(* ===== verification/PipePut.v ===== *)
(** * The state of a pipe and writing to it (kernel/pipes.c)

    A pipe holds a stream: the bytes of its ring, then those of the waiting
    writers.  The invariant says that writers wait with bytes only on a full
    ring and readers only on an empty pipe, and that the buffers involved are
    apart.  A put fills what the waiting readers and the ring have room for. *)

From Stdlib Require Import ZArith Lia Bool.
From stdpp Require Import base numbers list gmap sets.
From S2P Require Import Prelude Memory GenList TimeoutQ Kernel PrioQ Sched SchedInv SchedOps WaitApi Pipe PipeCopy PipeRing.

Open Scope Z_scope.

#[local] Abbreviation len l := (Z.of_nat (length l)).

(** ** The state of a pipe *)

#[export] Instance DThread_inj : Inj (=) (=) DThread.
Proof. intros t u E. by injection E. Qed.

Definition desc_addrs (D : descs) (t : tid) : list Z := seqZ (d_buffer (D (DThread t))) (d_bytes (D (DThread t))).
Definition desc_bytes (m : mem) (D : descs) (t : tid) : list Z := m <$> desc_addrs D t.

Section State.
Context {cfg : Kconfig}.
Implicit Types (x : pipe_state).

Definition reader_queue x : list tid := waitq (pst_kernel x) (readers (pst_pipe x)).
Definition writer_queue x : list tid := waitq (pst_kernel x) (writers (pst_pipe x)).

(** Where the waiting readers want their bytes, and where those of the
    waiting writers are. *)
Definition reader_addrs x : list Z := gather (desc_addrs (pst_descs x)) (reader_queue x).
Definition writer_addrs x : list Z := gather (desc_addrs (pst_descs x)) (writer_queue x).

Definition ring_bytes x : list Z := pst_mem x <$> used_addrs (pst_pipe x).
Definition writer_bytes x : list Z := gather (desc_bytes (pst_mem x) (pst_descs x)) (writer_queue x).
Definition stream x : list Z := ring_bytes x ++ writer_bytes x.

(** What holds also between taking bytes and refilling the ring. *)
Record pipe_mid x : Prop := {
  pi_sched : sched_inv ∅ (pst_kernel x);
  pi_ring : ring_wf (pst_pipe x);
  pi_queues : readers (pst_pipe x) <> writers (pst_pipe x);
  pi_desc : ∀ t, t ∈ reader_queue x ++ writer_queue x ->
    swap_data (thr (pst_kernel x) t) = desc_addr t /\ d_thread (pst_descs x (DThread t)) = Some t /\ 0 <= d_bytes (pst_descs x (DThread t));
  pi_asks : ∀ t, t ∈ reader_queue x -> desc_addrs (pst_descs x) t <> [];
  pi_apart : NoDup (region (pst_pipe x) ++ reader_addrs x);
  pi_null : 0 ∉ region (pst_pipe x) ++ reader_addrs x;
  pi_reads : ∀ a, a ∈ region (pst_pipe x) ++ reader_addrs x -> a ∉ writer_addrs x;
  pi_idle : reader_queue x <> [] -> stream x = [] /\ writer_queue x = [];
  pi_rtotal : len (reader_addrs x) + pipe_size (pst_pipe x) < 2 ^ 32;
  pi_wtotal : len (writer_addrs x) + pipe_size (pst_pipe x) < 2 ^ 32
}.

(** Writers only wait with bytes when the ring is full. *)
Record pipe_inv x : Prop := {
  pi_mid : pipe_mid x;
  pi_full : writer_bytes x <> [] -> bytes_used (pst_pipe x) = pipe_size (pst_pipe x)
}.

(** Who may call: an interrupt that does not wait, or a running thread. *)
Definition caller_ok (s : z_kernel) (timeout : Z) : Prop :=
  if arch_is_in_isr s then timeout = K_NO_WAIT else current s ∈ runq s /\ valid_timeout timeout.

(** ** Lemmas on the views *)

Lemma gather_fmap m D l : gather (desc_bytes m D) l = m <$> gather (desc_addrs D) l.
Proof. induction l as [| t l IH]; [done |]. rewrite !gather_cons, fmap_app, IH. done. Qed.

────────

REQUIRED WORK => This exercise needs every line of the listing that contains the word "region".

ANSWER SECTION =>
  pi_apart : NoDup (region (pst_pipe x) ++ reader_addrs x);
  pi_null : 0 ∉ region (pst_pipe x) ++ reader_addrs x;
  pi_reads : ∀ a, a ∈ region (pst_pipe x) ++ reader_addrs x -> a ∉ writer_addrs x;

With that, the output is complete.